Se puede decir que hasta el Renacimiento predominó una concepción del ser humano que era resultado del feliz encuentro entre la filosofía griega y la imagen bíblica del ser humano.
Los pensadores griegos pusieron de relieve su dimensión espiritual, destacando su facultad de pensar y su capacidad de tomar decisiones libres, lo que hace de él un ser que trasciende los determinismos del mundo natural.
Los primeros teólogos y los pensadores medievales no encontraron gran dificultad en enlazar tales ideas humanistas con la Palabra revelada, de la cual resulta que estamos hechos “a imagen y semejanza de Dios” y llamados a una relación de intimidad amorosa con Él. A esta visión se suma todavía el privilegio del misterio de la encarnación del Verbo, según el cual el Hijo de Dios asume nuestra naturaleza humana, elevándola a alturas del todo insospechadas para la mente humana.
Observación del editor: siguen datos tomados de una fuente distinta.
Lemma Ellerbroek_weights_le : Forall (fun p : R * R => snd p <= 652 / 1000) Ellerbroek_table.
Proof.
  unfold Ellerbroek_table, Ellerbroek_alts, Ellerbroek_weights, dec; cbn.
  repeat constructor; cbn; lra.
Qed.

Lemma Ellerbroek_interp_ground : linear_interp Ellerbroek_table 0 = Some (652 / 1000).
Proof.
  unfold Ellerbroek_table, Ellerbroek_alts, Ellerbroek_weights, dec; cbn.
  rewrite (proj2 (Rltb_false 0 (0 / 1))) by lra.
  rewrite (proj2 (Rltb_false (258 / 100) 0)) by lra.
  f_equal. field.
Qed.

Lemma Forall2_nth_lt {A B : Type} (P : A -> B -> Prop) (l : list A) (l' : list B)
    (i : nat) (d : A) (d' : B) :
  Forall2 P l l' -> (i < length l)%nat -> P (nth i l d) (nth i l' d').
Proof.
  intros HF. revert i. induction HF as [|x y l l' Hxy HF IH]; intros [|i] Hi; cbn in *;
    try lia; auto. apply IH. lia.
Qed.

Lemma Rpower_neg_antitone (x y e : R) : 0 < x -> x <= y -> e < 0 -> Rpower y e <= Rpower x e.
Proof.
  intros Hx Hxy He. destruct (Rle_lt_or_eq_dec _ _ Hxy) as [Hlt | ->]; [|lra].
  left. now apply Rpower_neg_decreasing.
Qed.

(** The profile of [n >= 2] layers once more, with the bounds on its
    weights: each lies in (0, 1] and none exceeds the weight of the ground
    layer, which sits at altitude 0. *)
Lemma layer_profile_bounds (n : Z) :
  (2 <= n)%Z ->
  exists a ws,
    layer_profile n = Ok (a, ws) /\
    length a = Z.to_nat n /\ length ws = Z.to_nat n /\
    nth 0 a 0 = 0 /\
    py_sum ws = 1 /\
    Forall (fun w => 0 < w <= 1) ws /\
    (forall i, (i < length ws)%nat -> nth i ws 0 <= nth 0 ws 0).
Proof.
  intros Hn.
  destruct (layer_profile_exact n Hn) as (a & raw & Ha & Hlen & HF & Hpos & Hsum & Hp).
  rewrite alts_exact in Ha. injection Ha as <-.
  assert (Hraw : length raw = Z.to_nat n) by now rewrite <- (Forall2_length HF).
  set (ws := map (fun w => w / py_sum raw) raw) in *.
  assert (Hws : Forall (fun w => 0 < w) ws).
  { apply Forall_map. eapply Forall_impl; [|exact Hpos].
    intros w Hw. cbn. now apply Rdiv_lt_0_compat. }
  assert (Hone : py_sum ws = 1) by (unfold ws; rewrite py_sum_scaled; field; lra).
  exists (exact_grid n), ws. repeat split; auto.
  - unfold ws. now rewrite length_map.
  - rewrite <- hd_as_nth. now apply grid_first.
  - rewrite Forall_forall in *. intros w Hw. split; [now apply Hws|].
    rewrite <- Hone. apply py_sum_bounds_member; [now apply Forall_forall | exact Hw].
  - intros i Hi. unfold ws in Hi |- *. rewrite length_map in Hi.
    rewrite !(nth_map_lt (fun w => w / py_sum raw) raw _ 0 0) by lia.
    assert (H0 : linear_interp Ellerbroek_table (nth 0 (exact_grid n) 0) = Some (nth 0 raw 0)).
    { apply (Forall2_nth_lt _ _ _ 0 0 0 HF). lia. }
    rewrite <- hd_as_nth, grid_first, Ellerbroek_interp_ground in H0 by assumption.
    injection H0 as H0.
    assert (Hi' : linear_interp Ellerbroek_table (nth i (exact_grid n) 0) = Some (nth i raw 0)).
    { apply (Forall2_nth_lt _ _ _ i 0 0 HF). lia. }
    apply linear_interp_le with (M := 652 / 1000) in Hi';
      [|apply Ellerbroek_table_ok | apply Ellerbroek_weights_le].
    rewrite <- H0.
    apply Rmult_le_compat_r; [left; now apply Rinv_0_lt_compat | exact Hi'].
Qed.
(** * healer: wire decoders and configuration model

    A shallow embedding of the Kafka client's response decoders
    ([DecodeFetchResponse], [NewMetadataResponse]) and of its configuration
    entities ([ConsumerConfig], [ProducerConfig]), with the properties the
    specification states about them.

    Conventions of the embedding:
    - a Go [[]byte] is a [ByteSlice]: the bytes below [len] and the bytes of
      the backing array between [len] and [cap];
    - a run-time panic (index or slice bounds out of range, [make] with a
      negative length) is [None] in the option monad; a Go result
      [(value, error)] is a pair whose second component is [None] for [nil];
    - fixed-width integers are [Z] values in the range of their type; the
      conversions [int16], [int32], [int64], [int8] write the two's
      complement reinterpretation out;
    - cursors ([offset]) are [nat]: every increment follows a successful read
      of as many bytes, so a cursor never exceeds the capacity of the slice
      and never wraps;
    - [int] has 64 bits, and memory is not bounded: [make] with a length
      that is not negative succeeds. *)

From Stdlib Require Import ZArith Lia.
From Stdlib.Strings Require Import Byte String Ascii.
From Stdlib Require Import OrderedTypeEx.
From stdpp Require Import base option list sorting gmap strings.

Local Open Scope Z_scope.

(** ** encoding/binary and byte slices *)

Module Binary.

Record ByteSlice : Type := mkSlice {
  data : list byte;   (* payload[0:len(payload)] *)
  spare : list byte   (* payload[len(payload):cap(payload)] *)
}.

Definition len (p : ByteSlice) : nat := length (data p).
Definition cap (p : ByteSlice) : nat := length (data p ++ spare p).

(** A slice whose capacity equals its length, e.g. [make([]byte, n)]. *)
Definition ofBytes (l : list byte) : ByteSlice := mkSlice l [].

(** [payload[off:]]: the high bound defaults to [len(payload)]. *)
Definition sliceFrom (p : ByteSlice) (off : nat) : option (list byte) :=
  if decide (off ≤ len p)%nat then Some (drop off (data p)) else None.

(** [payload[lo:hi]]: bounds are checked against [cap(payload)]. *)
Definition sliceRange (p : ByteSlice) (lo hi : nat) : option (list byte) :=
  if decide (lo ≤ hi ∧ hi ≤ cap p)%nat
  then Some (take (hi - lo) (drop lo (data p ++ spare p)))
  else None.

(** [payload[i]]. *)
Definition index (p : ByteSlice) (i : nat) : option byte := data p !! i.

Definition byteVal (b : byte) : Z := Z.of_N (Byte.to_N b).

(** Big-endian value of a byte string. *)
Definition beValue (bs : list byte) : Z :=
  fold_left (λ acc b, acc * 256 + byteVal b) bs 0.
Con el desarrollo del método científico y con el advenimiento de una nueva mentalidad en la manera de abordar los problemas filosóficos, poco a poco el mundo de la cultura se fue apartando de la concepción antropológica judeocristiana. A partir de la Ilustración, en efecto, se inició un proceso que fue cortando progresivamente los circuitos de comunicación con las realidades sobrenaturales.
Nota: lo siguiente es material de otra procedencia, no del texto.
(** Claim C6. After a successful [remove_node(X)] the node X is gone and
    no remaining edge references X as an endpoint. *)
Theorem remove_node_cascades (g : GraphData) (x : string) (g' : GraphData) :
  gd_remove_node g x = Some g' ->
  gd_nodes g' !! x = None /\ forall e, In e (gd_edges g') -> ~ edge_references e x.
Proof.
  unfold gd_remove_node. intros H.
  destruct (filter_not_mentioning x (gd_edges g)) as [es|] eqn:Ef; [|discriminate H].
  injection H as <-. cbn [gd_nodes gd_edges]. split.
  - destruct (gd_nodes g !! x) eqn:Ex; [apply lookup_delete_eq|exact Ex].
  - intros e Hin. apply edge_mentions_false. exact (filter_not_mentioning_In x _ _ Ef e Hin).
Qed.

Lemma remove_node_cascades_witness :
  gd_remove_node gd_AB "A" = Some (mkGraphData (delete "A" (gd_nodes gd_AB)) []) /\
  gd_nodes (mkGraphData (delete "A" (gd_nodes gd_AB)) []) !! "A" = None /\
  forall e, In e (gd_edges (mkGraphData (delete "A" (gd_nodes gd_AB)) [])) -> ~ edge_references e "A".
Proof.
  assert (E : gd_remove_node gd_AB "A" = Some (mkGraphData (delete "A" (gd_nodes gd_AB)) []))
    by (vm_compute; reflexivity).
  split; [exact E|]. exact (remove_node_cascades gd_AB "A" _ E).
Defined.

(** ** Serialisation round trip *)

Ltac lk := repeat first
  [ rewrite lookup_union_opt | rewrite lookup_insert_eq | rewrite lookup_insert_ne by discriminate
  | rewrite lookup_singleton_eq | rewrite lookup_singleton_ne by discriminate
  | rewrite lookup_delete_eq | rewrite lookup_delete_ne by discriminate ].

Lemma kwargs_clash_false (names : list string) (a : attrs) :
  kwargs_clash names a = false -> forall k, In k ("self" :: names) -> a !! k = None.
Proof.
  unfold kwargs_clash. intros H k Hk. destruct (a !! k) as [v|] eqn:E; [|reflexivity].
  exfalso. assert (C : existsb (fun k => bool_decide (is_Some (a !! k))) ("self" :: names) = true).
  { apply existsb_exists. exists k. split; [exact Hk|]. apply bool_decide_eq_true_2. rewrite E. eexists; reflexivity. }
  congruence.
Qed.

Lemma kwargs_clash_none (names : list string) (a : attrs) :
  (forall k, In k ("self" :: names) -> a !! k = None) -> kwargs_clash names a = false.
Proof.
  intros H. unfold kwargs_clash. apply not_true_iff_false. intros C.
  apply existsb_exists in C as (k & Hk & C). apply bool_decide_eq_true_1 in C.
  rewrite (H k Hk) in C. destruct C as [? C]. discriminate C.
Qed.

Lemma edge_ok_mono (ns ns' : gmap string attrs) (k : string * string) (v : attrs) :
  (forall j, is_Some (ns !! j) -> is_Some (ns' !! j)) -> edge_ok ns k v -> edge_ok ns' k v.
Proof. intros Hm (H1 & H2 & H3 & H4 & H5 & H6 & H7 & H8). repeat split; auto. Qed.

Lemma graph_ok_empty : graph_ok empty_graph.
Proof. split; intros k v H; cbn in H; rewrite lookup_empty in H; discriminate H. Qed.

Lemma add_node_ok (g g' : Graph) (n : string) (a : attrs) :
  graph_ok g -> a !! "id" = None -> add_node g n a = Some g' -> graph_ok g'.
Proof.
  intros [Hn He] Hid H. unfold add_node in H.
  destruct (kwargs_clash ["node_id"] a) eqn:Ek; [discriminate H|].
  pose proof (kwargs_clash_false _ _ Ek) as Hk.
  assert (Hself : a !! "self" = None) by (apply Hk; left; reflexivity).
  assert (Hnid : a !! "node_id" = None) by (apply Hk; right; left; reflexivity).
  assert (Hp : node_ok n (a ∪ {[ "id" := VStr n ]})).
  { unfold node_ok. lk. rewrite Hid, Hself, Hnid. lk. repeat split; reflexivity. }
  assert (Hmono : forall j, is_Some (g_nodes g !! j) ->
            forall v, is_Some (<[n := v]> (g_nodes g) !! j)).
  { intros j Hj v. destruct (decide (n = j)) as [->|Hne]; [rewrite lookup_insert_eq; eexists; reflexivity|].
    rewrite lookup_insert_ne by exact Hne. exact Hj. }
  destruct (g_nodes g !! n) as [old|] eqn:Eold; injection H as <-; split; cbn [g_nodes g_edges].
  - intros k v Hv. destruct (decide (n = k)) as [<-|Hne].
    + rewrite lookup_insert_eq in Hv. injection Hv as <-.
      destruct Hp as (P1 & P2 & P3). destruct (Hn n old Eold) as (_ & O2 & O3).
      unfold node_ok. rewrite !(lookup_union_opt _ old), P1, P2, P3, O2, O3. repeat split; reflexivity.
    + rewrite lookup_insert_ne in Hv by exact Hne. exact (Hn k v Hv).
  - intros k v Hv. apply (edge_ok_mono (g_nodes g)); [intros j Hj; apply Hmono, Hj|exact (He k v Hv)].
  - intros k v Hv. destruct (decide (n = k)) as [<-|Hne].
    + rewrite lookup_insert_eq in Hv. injection Hv as <-. exact Hp.
    + rewrite lookup_insert_ne in Hv by exact Hne. exact (Hn k v Hv).
  - intros k v Hv. apply (edge_ok_mono (g_nodes g)); [intros j Hj; apply Hmono, Hj|exact (He k v Hv)].
Qed.

Lemma sorted_pair_cases (a b : string) : sorted_pair a b = (a, b) \/ sorted_pair a b = (b, a).
Proof. unfold sorted_pair. destruct (String.ltb b a); [right|left]; reflexivity. Qed.

Lemma add_edge_ok (g g' : Graph) (s t : string) (a : attrs) :
  graph_ok g -> a !! "nodes" = None -> add_edge g s t a = Some g' -> graph_ok g'.
Proof.
  intros [Hn He] Hnodes H. unfold add_edge in H.
  destruct (kwargs_clash ["source"; "target"] a) eqn:Ek; [discriminate H|].
  pose proof (kwargs_clash_false _ _ Ek) as Hk.
  assert (Hself : a !! "self" = None) by (apply Hk; left; reflexivity).
  assert (Hsrc : a !! "source" = None) by (apply Hk; right; left; reflexivity).
  assert (Htgt : a !! "target" = None) by (apply Hk; right; right; left; reflexivity).
  destruct (bool_decide (is_Some (g_nodes g !! s))) eqn:Es; [|discriminate H].
  destruct (bool_decide (is_Some (g_nodes g !! t))) eqn:Et; [|discriminate H].
  apply bool_decide_eq_true_1 in Es, Et. cbn [andb] in H. cbv zeta in H.
  set (key := sorted_pair s t) in H.
  assert (Hp : edge_ok (g_nodes g) key (a ∪ edge_header key)).
  { unfold edge_ok, edge_header. lk. rewrite Hnodes, Hsrc, Htgt, Hself. lk.
    split; [reflexivity|]. split; [apply sorted_pair_idem|].
    split; [reflexivity|]. split; [reflexivity|]. split; [reflexivity|].
    split; [destruct (a !! "undirected"); eexists; reflexivity|].
    unfold key. destruct (sorted_pair_cases s t) as [-> | ->]; cbn; split; assumption. }
  destruct (g_edges g !! key) as [old|] eqn:Eold; injection H as <-; split; cbn [g_nodes g_edges];
    try exact Hn.
  - intros k v Hv. destruct (decide (key = k)) as [<-|Hne].
    + rewrite lookup_insert_eq in Hv. injection Hv as <-.
      destruct Hp as (P1 & P2 & P3 & P4 & P5 & [u P6] & P7 & P8).
      destruct (He key old Eold) as (_ & _ & O3 & O4 & O5 & _).
      unfold edge_ok. rewrite !(lookup_union_opt _ old), P1, P3, P4, P5, P6, O3, O4, O5.
      repeat split; try reflexivity; try assumption. eexists; reflexivity.
    + rewrite lookup_insert_ne in Hv by exact Hne. exact (He k v Hv).
  - intros k v Hv. destruct (decide (key = k)) as [<-|Hne].
    + rewrite lookup_insert_eq in Hv. injection Hv as <-. exact Hp.
    + rewrite lookup_insert_ne in Hv by exact Hne. exact (He k v Hv).
Qed.

Lemma build_graph_ok (ops : list graph_op) (g : Graph) :
  Forall op_no_reserved ops -> build_graph ops = Some g -> graph_ok g.
Proof.
  unfold build_graph. generalize empty_graph graph_ok_empty. intros g0 H0 Hops.
  revert g0 H0. induction Hops as [|op ops Hop Hops IH]; intros g0 H0 H; cbn in H.
  - injection H as <-. exact H0.
  - destruct (run_op g0 op) as [g1|] eqn:E; [|discriminate H].
    apply (IH g1); [|exact H].
    destruct op; cbn in Hop, E; [eapply add_node_ok|eapply add_edge_ok]; eassumption.
Qed.

Lemma In_merge_sort_keys {K A} `{Countable K} (R : relation K) `{!RelDecision R}
      (m : gmap K A) (j : K) :
  In j (merge_sort R (map fst (map_to_list m))) <-> is_Some (m !! j).
Proof.
  split.
  - intros Hin. apply Permutation_in with (l' := map fst (map_to_list m)) in Hin;
      [|apply merge_sort_Permutation].
    apply in_map_iff in Hin as ([k v] & <- & Hin).
    apply list_elem_of_In, elem_of_map_to_list in Hin. exists v. exact Hin.
  - intros [v Hv]. apply Permutation_in with (l := map fst (map_to_list m));
      [symmetry; apply merge_sort_Permutation|].
    apply in_map_iff. exists (j, v). split; [reflexivity|].
    apply list_elem_of_In, elem_of_map_to_list, Hv.
Qed.

Lemma NoDup_merge_sort_keys {K A} `{Countable K} (R : relation K) `{!RelDecision R}
      (m : gmap K A) :
  NoDup (merge_sort R (map fst (map_to_list m))).
Proof.
  rewrite (merge_sort_Permutation R). exact (NoDup_fst_map_to_list m).
Qed.

Lemma omap_cons_Some {X Y} (f : X -> option Y) (x : X) (l : list X) (y : Y) :
  f x = Some y -> omap f (x :: l) = y :: omap f l.
Proof. intros H. unfold omap, list_omap. rewrite H. reflexivity. Qed.

Lemma fold_load_nodes (N : gmap string attrs) (ks : list string) (G : Graph) :
  NoDup ks -> (forall k, In k ks -> g_nodes G !! k = None) ->
  (forall k, In k ks -> exists v, N !! k = Some v /\ node_ok k v) ->
  exists G', fold_opt load_node G (omap (fun k => N !! k) ks) = Some G' /\
    g_edges G' = g_edges G /\
    forall j, (In j ks -> g_nodes G' !! j = N !! j) /\ (~ In j ks -> g_nodes G' !! j = g_nodes G !! j).
Proof.
  revert G. induction ks as [|k ks IH]; intros G Hnd Hfresh Hok.
  - exists G. split; [reflexivity|]. split; [reflexivity|]. intros j. split; [intros []|reflexivity].
  - apply NoDup_cons in Hnd as [Hk Hnd]. rewrite list_elem_of_In in Hk.
    destruct (Hok k (or_introl eq_refl)) as (v & Hv & Hid & Hnid & Hself).
    rewrite (omap_cons_Some (fun k => N !! k) k ks v Hv). cbn [fold_opt].
    assert (Hload : load_node G v = Some (mkGraph (<[k := v]> (g_nodes G)) (g_edges G))).
    { unfold load_node. rewrite Hid. unfold add_node.
      rewrite kwargs_clash_none.
      2: { intros x [<-|[<-|[]]]; lk; assumption. }
      rewrite (Hfresh k (or_introl eq_refl)).
      replace (delete "id" v ∪ {[ "id" := VStr k ]}) with v; [reflexivity|].
      apply map_eq. intros j. lk. destruct (decide (j = "id")) as [->|Hne].
      - lk. exact Hid.
      - rewrite lookup_delete_ne by congruence. destruct (v !! j); [reflexivity|].
        rewrite lookup_singleton_ne by congruence. reflexivity. }
    rewrite Hload.
    destruct (IH (mkGraph (<[k := v]> (g_nodes G)) (g_edges G)) Hnd) as (G' & HG' & He & Hj).
    + intros k' Hk'. cbn [g_nodes]. rewrite lookup_insert_ne by (intros ->; contradiction).
      apply Hfresh. right. exact Hk'.
    + intros k' Hk'. apply Hok. right. exact Hk'.
    + exists G'. split; [exact HG'|]. split; [exact He|]. intros j.
      destruct (Hj j) as [Hin Hout]. split.
      * intros [<-|Hj']; [|exact (Hin Hj')].
        rewrite (Hout Hk). cbn [g_nodes]. rewrite lookup_insert_eq. symmetry. exact Hv.
      * intros Hn. rewrite Hout by (intros C; apply Hn; right; exact C). cbn [g_nodes].
        apply lookup_insert_ne. intros ->. apply Hn. left. reflexivity.
Qed.

Lemma load_edge_payload (k : string * string) (v : attrs) :
  v !! "nodes" = Some (VList [VStr k.1; VStr k.2]) ->
  v !! "source" = None -> v !! "target" = None -> is_Some (v !! "undirected") ->
  delete "nodes" (delete "source" (delete "target" v)) ∪ edge_header k = v.
Proof.
  intros Hn Hs Ht [u Hu]. apply map_eq. intros j. unfold edge_header. lk.
  destruct (decide (j = "nodes")) as [->|H1]; [lk; symmetry; exact Hn|].
  rewrite lookup_delete_ne by congruence.
  destruct (decide (j = "source")) as [->|H2]; [lk; rewrite Hs; reflexivity|].
  rewrite lookup_delete_ne by congruence.
  destruct (decide (j = "target")) as [->|H3]; [lk; rewrite Ht; reflexivity|].
  rewrite lookup_delete_ne by congruence.
  destruct (v !! j) eqn:Ej; [reflexivity|].
  rewrite lookup_insert_ne by congruence.
  destruct (decide (j = "undirected")) as [->|H4]; [congruence|].
  rewrite lookup_singleton_ne by congruence. reflexivity.
Qed.

Lemma fold_load_edges (E : gmap (string * string) attrs) (ks : list (string * string)) (G : Graph) :
  NoDup ks -> (forall k, In k ks -> g_edges G !! k = None) ->
  (forall k, In k ks -> exists v, E !! k = Some v /\ edge_ok (g_nodes G) k v) ->
  exists G', fold_opt load_edge G (omap (fun k => E !! k) ks) = Some G' /\
    g_nodes G' = g_nodes G /\
    forall j, (In j ks -> g_edges G' !! j = E !! j) /\ (~ In j ks -> g_edges G' !! j = g_edges G !! j).
Proof.
  revert G. induction ks as [|k ks IH]; intros G Hnd Hfresh Hok.
  - exists G. split; [reflexivity|]. split; [reflexivity|]. intros j. split; [intros []|reflexivity].
  - apply NoDup_cons in Hnd as [Hk Hnd]. rewrite list_elem_of_In in Hk.
    destruct (Hok k (or_introl eq_refl)) as (v & Hv & Hn & Hsp & Hs & Ht & Hself & Hu & H1 & H2).
    rewrite (omap_cons_Some (fun k => E !! k) k ks v Hv). cbn [fold_opt].
    assert (Hload : load_edge G v = Some (mkGraph (g_nodes G) (<[k := v]> (g_edges G)))).
    { unfold load_edge, edge_endpoints. rewrite Hn. cbn [py_len length unpack2].
      unfold add_edge. rewrite kwargs_clash_none.
      2: { intros x [<-|[<-|[<-|[]]]]; lk; [exact Hself|reflexivity|reflexivity]. }
      rewrite !bool_decide_eq_true_2 by assumption. cbn [andb]. cbv zeta.
      rewrite Hsp, (Hfresh k (or_introl eq_refl)).
      rewrite (load_edge_payload k v Hn Hs Ht Hu). reflexivity. }
    rewrite Hload.
    destruct (IH (mkGraph (g_nodes G) (<[k := v]> (g_edges G))) Hnd) as (G' & HG' & HN & Hj).
    + intros k' Hk'. cbn [g_edges]. rewrite lookup_insert_ne by (intros ->; contradiction).
      apply Hfresh. right. exact Hk'.
    + intros k' Hk'. apply Hok. right. exact Hk'.
    + exists G'. split; [exact HG'|]. split; [exact HN|]. intros j.
      destruct (Hj j) as [Hin Hout]. split.
      * intros [<-|Hj']; [|exact (Hin Hj')].
        rewrite (Hout Hk). cbn [g_edges]. rewrite lookup_insert_eq. symmetry. exact Hv.
      * intros Hn'. rewrite Hout by (intros C; apply Hn'; right; exact C). cbn [g_edges].
        apply lookup_insert_ne. intros ->. apply Hn'. left. reflexivity.
Qed.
Las ideas antropológicas surgidas desde el mundo de las ciencias físicas y biológicas pretendieron explicar la capacidad humana de pensar y de decidir como fruto meramente de reacciones físico-químicas que estimulan y hacen funcionar el sistema nervioso. Se desligó al ser humano de todo origen y destino trascendente, para sumirlo únicamente en las coordenadas espacio temporales del cosmos material. La aparición del hombre sobre la tierra como fruto de un proyecto divino se sustituyó por el proceso de evolución a partir únicamente de la materia y la energía primordiales.
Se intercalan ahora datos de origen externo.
(** * Tracker callbacks of [dev/local/callback/tracker.py]

    A shallow embedding of the five callbacks of the tracker module
    ([TerminateOnNaNCallback], [TrackerCallback], [EarlyStoppingCallback],
    [SaveModelCallback], [ReduceLROnPlateau]) and the properties of their
    hooks.

    Python floats are IEEE 754 binary64 numbers: they are embedded as Rocq's
    primitive floats, whose operations are the very same ones.  Python's
    unbounded integers are [Z].  An attribute that a hook creates
    ([best], [new_best], [idx], [wait]) is an [option]: reading it before it
    was assigned raises [AttributeError]. *)

From Stdlib Require Import ZArith Floats DecimalString DecimalPos DecimalZ.
From stdpp Require Import gmap strings list.

Local Open Scope string_scope.
#[local] Set Warnings "-inexact-float".

(** ** The Python runtime pieces the module relies on *)

Module Py.

(** The exceptions a hook of this module can end with. *)
Inductive exn : Set :=
| AssertionError
| AttributeError (attr : string)
| IndexError
| KeyError (key : string)
| ZeroDivisionError
| FileNotFoundError
| ValueError
| CancelFitException.

(** A hook either returns, or raises: in both cases the objects it works on
    are left in some state, which is what [s] records. *)
Inductive outcome (S : Type) : Type :=
| Done (s : S)
| Raised (e : exn) (s : S).
Arguments Done {S} s.
Arguments Raised {S} e s.

Definition state_of {S} (o : outcome S) : S :=
  match o with Done s => s | Raised _ s => s end.

Definition raised {S} (o : outcome S) : option exn :=
  match o with Done _ => None | Raised e _ => Some e end.

(** [needle in hay] on strings: [needle] starts at some position of [hay]. *)
Fixpoint contains (needle hay : string) : bool :=
  String.prefix needle hay ||
  match hay with
  | EmptyString => false
  | String _ rest => contains needle rest
  end.

(** [x in l] on a list of strings. *)
Definition mem (x : string) (l : list string) : bool :=
  bool_decide (x ∈ l).

(** [l.index(x)]: the position of the first occurrence. *)
Fixpoint index (x : string) (l : list string) : option nat :=
  match l with
  | [] => None
  | y :: l' => if decide (y = x) then Some 0 else S <$> index x l'
  end.

(** [str(n)] for an integer, as an f-string renders it. *)
Definition str_int (n : Z) : string :=
  NilZero.string_of_int (Z.to_int n).

(** [x / y] on floats: Python raises where IEEE 754 would return an
    infinity or a NaN. *)
Definition truediv (x y : float) : option float :=
  if PrimFloat.eqb y 0 then None else Some (PrimFloat.div x y).

End Py.
Import Py.

(** ** Comparators *)

(** The comparator of a tracker is a Python callable.  [np.less] and
    [np.greater] are the two objects the module itself refers to; any other
    callable (such as [operator.lt] or a lambda) is [Other], carrying the
    function it computes.  The constructors are distinct objects: an [Other]
    is never the object [np.less], whatever it computes. *)
Inductive comparator : Type :=
| np_less
| np_greater
| Other (f : float -> float -> bool).

(** [comp == np.less]: callables compare by identity. *)
Definition is_np_less (c : comparator) : bool :=
  match c with np_less => true | _ => false end.

(** [comp(a, b)] *)
Definition call (c : comparator) (a b : float) : bool :=
  match c with
  | np_less => PrimFloat.ltb a b
  | np_greater => PrimFloat.ltb b a
  | Other f => f a b
  end.

Definition operator_lt : comparator := Other PrimFloat.ltb.

(** ** The learner, as the callbacks see it *)

(** The recorder: the names of the metric columns and one row of values per
    finished epoch. *)
Record Recorder : Type := mkRecorder {
  metric_names : list string;
  values : list (list float)
}.

(** One piece of a printed f-string: literal text (integers are rendered in
    place by [str_int]) or a float handed to the formatter. *)
Inductive piece : Type :=
| Lit (s : string)
| Flt (x : float).

Section Learner.

(** The type of model states (the parameters that [save] persists). *)
Context {Model : Type}.

(** What a callback reaches through [self.learn] (attribute look-ups such
    as [self.epoch], [self.loss], [self.opt] and [self.recorder] are
    delegated to the learner).  [files] is the content of the directory
    [learn.path/learn.model_dir], keyed by file name; [stdout] collects
    the printed lines, the latest last. *)
Record Learner : Type := mkLearner {
  recorder : Recorder;
  epoch : Z;
  loss : float;
  hypers : list (gmap string float);
  model : Model;
  files : gmap string Model;
  stdout : list (list piece)
}.

Definition set_epoch (n : Z) (l : Learner) : Learner :=
  mkLearner (recorder l) n (loss l) (hypers l) (model l) (files l) (stdout l).

Definition set_loss (x : float) (l : Learner) : Learner :=
  mkLearner (recorder l) (epoch l) x (hypers l) (model l) (files l) (stdout l).

(** The recorder appends the row of a finished epoch. *)
Definition record_row (row : list float) (l : Learner) : Learner :=
  mkLearner (mkRecorder (metric_names (recorder l)) (values (recorder l) ++ [row]))
            (epoch l) (loss l) (hypers l) (model l) (files l) (stdout l).

Definition set_hypers (hs : list (gmap string float)) (l : Learner) : Learner :=
  mkLearner (recorder l) (epoch l) (loss l) hs (model l) (files l) (stdout l).

Definition set_model (m : Model) (l : Learner) : Learner :=
  mkLearner (recorder l) (epoch l) (loss l) (hypers l) m (files l) (stdout l).

Definition set_files (fs : gmap string Model) (l : Learner) : Learner :=
  mkLearner (recorder l) (epoch l) (loss l) (hypers l) (model l) fs (stdout l).

(** [print(line)] *)
Definition print (line : list piece) (l : Learner) : Learner :=
  mkLearner (recorder l) (epoch l) (loss l) (hypers l) (model l) (files l)
            (stdout l ++ [line]).

(** The file a checkpoint name is stored in. *)
Definition pth (name : string) : string := name ++ ".pth".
La figura de Dios y toda doctrina religiosa se interpretaron como mera proyección de los anhelos humanos incumplidos, como droga que adormece a las masas desposeídas, como espectro fatal que impide que los impulsos más legítimos del hombre alcancen su satisfacción, incluso como creencia sin sentido en la medida que no tiene ninguna posibilidad de vinculación con el lenguaje científico.
Como escribe un pensador contemporáneo, la antropología surgida a raíz del progreso científico ha convertido al ser humano en el “paradigma perdido”. Según eso, la ciencia se ha encargado de bajarlo de su pedestal de “rey de la creación” y arrebatarle sus ínfulas de vinculación con lo divino. Somos producto del polvo estelar, sin ningún origen ni destino trascendente.
Gran número de personas que se declaran creyentes y que siguen identificándose con la visión judeocristiana del hombre se sienten muchas veces desconcertadas, sobre todo en las sociedades occidentales.
Se extrañan e incluso se indignan ante posiciones que abogan por el reconocimiento legal de acciones como el aborto, la eutanasia, el uso de medios anticonceptivos, el recurso a inseminación artificial y vientres de alquiler, situaciones, entre otras, que chocan con la visión tradicional. Lo que quizás no comprenden es el trasfondo, el giro antropológico que se ha ido gestando en los últimos tres siglos y que es la causa profunda del secularismo creciente.
He ahí el gran desafío para los creyentes. Ante esta situación hay grupos conservadores que se cierran en una trinchera tradicionalista y asumen una actitud de condena ante toda posición contraria, como si la época de cristiandad no hubiera pasado. Hay, en cambio, quienes se abren a una actitud de diálogo que lleva tanto a comprender la posición de los que piensan diferente como a buscar y provocar la ocasión de ser escuchados y tomados en cuenta como creyentes en la sociedad.
Es la posición que vemos muy clara en el papa Francisco, en continuidad con la apertura del Concilio Vaticano II y del Magisterio posterior al mismo, la actitud de “iglesia de puertas abiertas”. Hay que aceptar que la sociedad de hoy ya no es monolítica, sino que se distingue por el pluralismo de ideas, doctrinas, culturas, instituciones. Habrá que aprender a convivir con ello, sin renunciar al compromiso de buscar la verdad, en diálogo abierto y honesto con los que piensan diferente.